Start of Given records

(** X5. A failed fetch (an HTTP status other than 200 and 304, or an
    exception) never aborts the sweep and never touches an entry or the
    [updated] counter. It is counted once in [errors] when the feed has a
    row; when the row is gone, reading its [fail_count] raises inside the
    reconciliation, the handler counts the failure again, and the feeds
    table stays as it was: [errors] moves by 2. *)
Theorem failed_fetch_counts
    (P : Platform) (cancel_event progress_cb : bool) (cutoff total : Z)
    (r : FetchResult) (w : World) :
  is_failure r = true ->
  exists w',
    reconcile P cancel_event progress_cb cutoff total r w = (Ok tt, w')
    /\ entries w' = entries w
    /\ checked w' = checked w + 1
    /\ updated w' = updated w
    /\ errors w'
       = errors w
         + match Store.feed_by_id (result_feed_id r) (feeds w) with
           | Some _ => 1
           | None => 2
           end
    /\ (Store.feed_by_id (result_feed_id r) (feeds w) = None ->
        feeds w' = feeds w).
Proof.
  intros Hfail.
  destruct (Store.feed_by_id (result_feed_id r) (feeds w)) as [row|] eqn:Hrow.
  - eexists. split.
    + now apply (reconcile_failure_run P _ _ _ _ r w row).
    + rewrite entries_reported.
      match goal with
      | |- context [reported ?a ?b ?c ?d] =>
          destruct (reported_fields a b c d) as (-> & -> & -> & _)
      end.
      cbn. repeat split; try reflexivity. discriminate.
  - assert (Hk : reconcile_kind P cancel_event cutoff r (counted w)
                 = (Raise TypeError,
                    with_counters (checked (counted w))
                      (updated (counted w)) (errors (counted w) + 1)
                      (counted w))).
    { destruct r; try discriminate; cbn [reconcile_kind];
        apply reconcile_error_missing; exact Hrow. }
    eexists. split.
    + eapply reconcile_of_kind_raise. exact Hk.
    + rewrite entries_reported, feeds_reported.
      match goal with
      | |- context [reported ?a ?b ?c ?d] =>
          destruct (reported_fields a b c d) as (-> & -> & -> & _)
      end.
      cbn. repeat split; try reflexivity. lia.
Qed.

Lemma failed_fetch_counts_witness :
  exists w',
    reconcile demo true true 0 2 (http_error 99 500) (demo_world None)
    = (Ok tt, w')
    /\ errors w' = 2
    /\ feeds w' = feeds (demo_world None).
Proof.
  destruct (failed_fetch_counts demo true true 0 2 (http_error 99 500)
              (demo_world None) eq_refl)
    as (w' & Hrun & _ & _ & _ & Herr & Hfeeds).
  exists w'. split; [exact Hrun|]. split; [exact Herr|].
  apply Hfeeds. reflexivity.
Defined.

(** ** Scheduling and selection together *)

Lemma backoff_at_least n : 1 <= n -> 120 <= backoff n.
Proof.
  intros H. pose proof (backoff_mono 1 n H) as Hm.
  change (backoff 1) with 120 in Hm. exact Hm.
Qed.

Lemma backoff_at_most n : backoff n <= 15360.
Proof.
  destruct (Z_le_gt_dec 8 n) as [H|H].
  - rewrite (backoff_flat n H). lia.
  - pose proof (backoff_mono n 8 ltac:(lia)) as Hm.
    rewrite (backoff_flat 8) in Hm; lia.
Qed.

Lemma In_update_feed set fid fs f :
  In f (Store.update_feed set fid fs) ->
  exists r, In r fs
            /\ ((f_id r = fid /\ f = set r) \/ (f_id r <> fid /\ f = r)).
Proof.
  unfold Store.update_feed. intros H.
  apply List.in_map_iff in H as (r & <- & Hr). exists r.
  split; [exact Hr|]. destruct (f_id r =? fid) eqn:E.
  - left. split; [lia | reflexivity].
  - right. split; [lia | reflexivity].
Qed.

End of Given records

Wherever the string "None" is found in the entries, copy the line it sits in.

▶ [Written answer]:
           | None => 2
    /\ (Store.feed_by_id (result_feed_id r) (feeds w) = None ->
    reconcile demo true true 0 2 (http_error 99 500) (demo_world None)
    /\ feeds w' = feeds (demo_world None).
              (demo_world None) eq_refl)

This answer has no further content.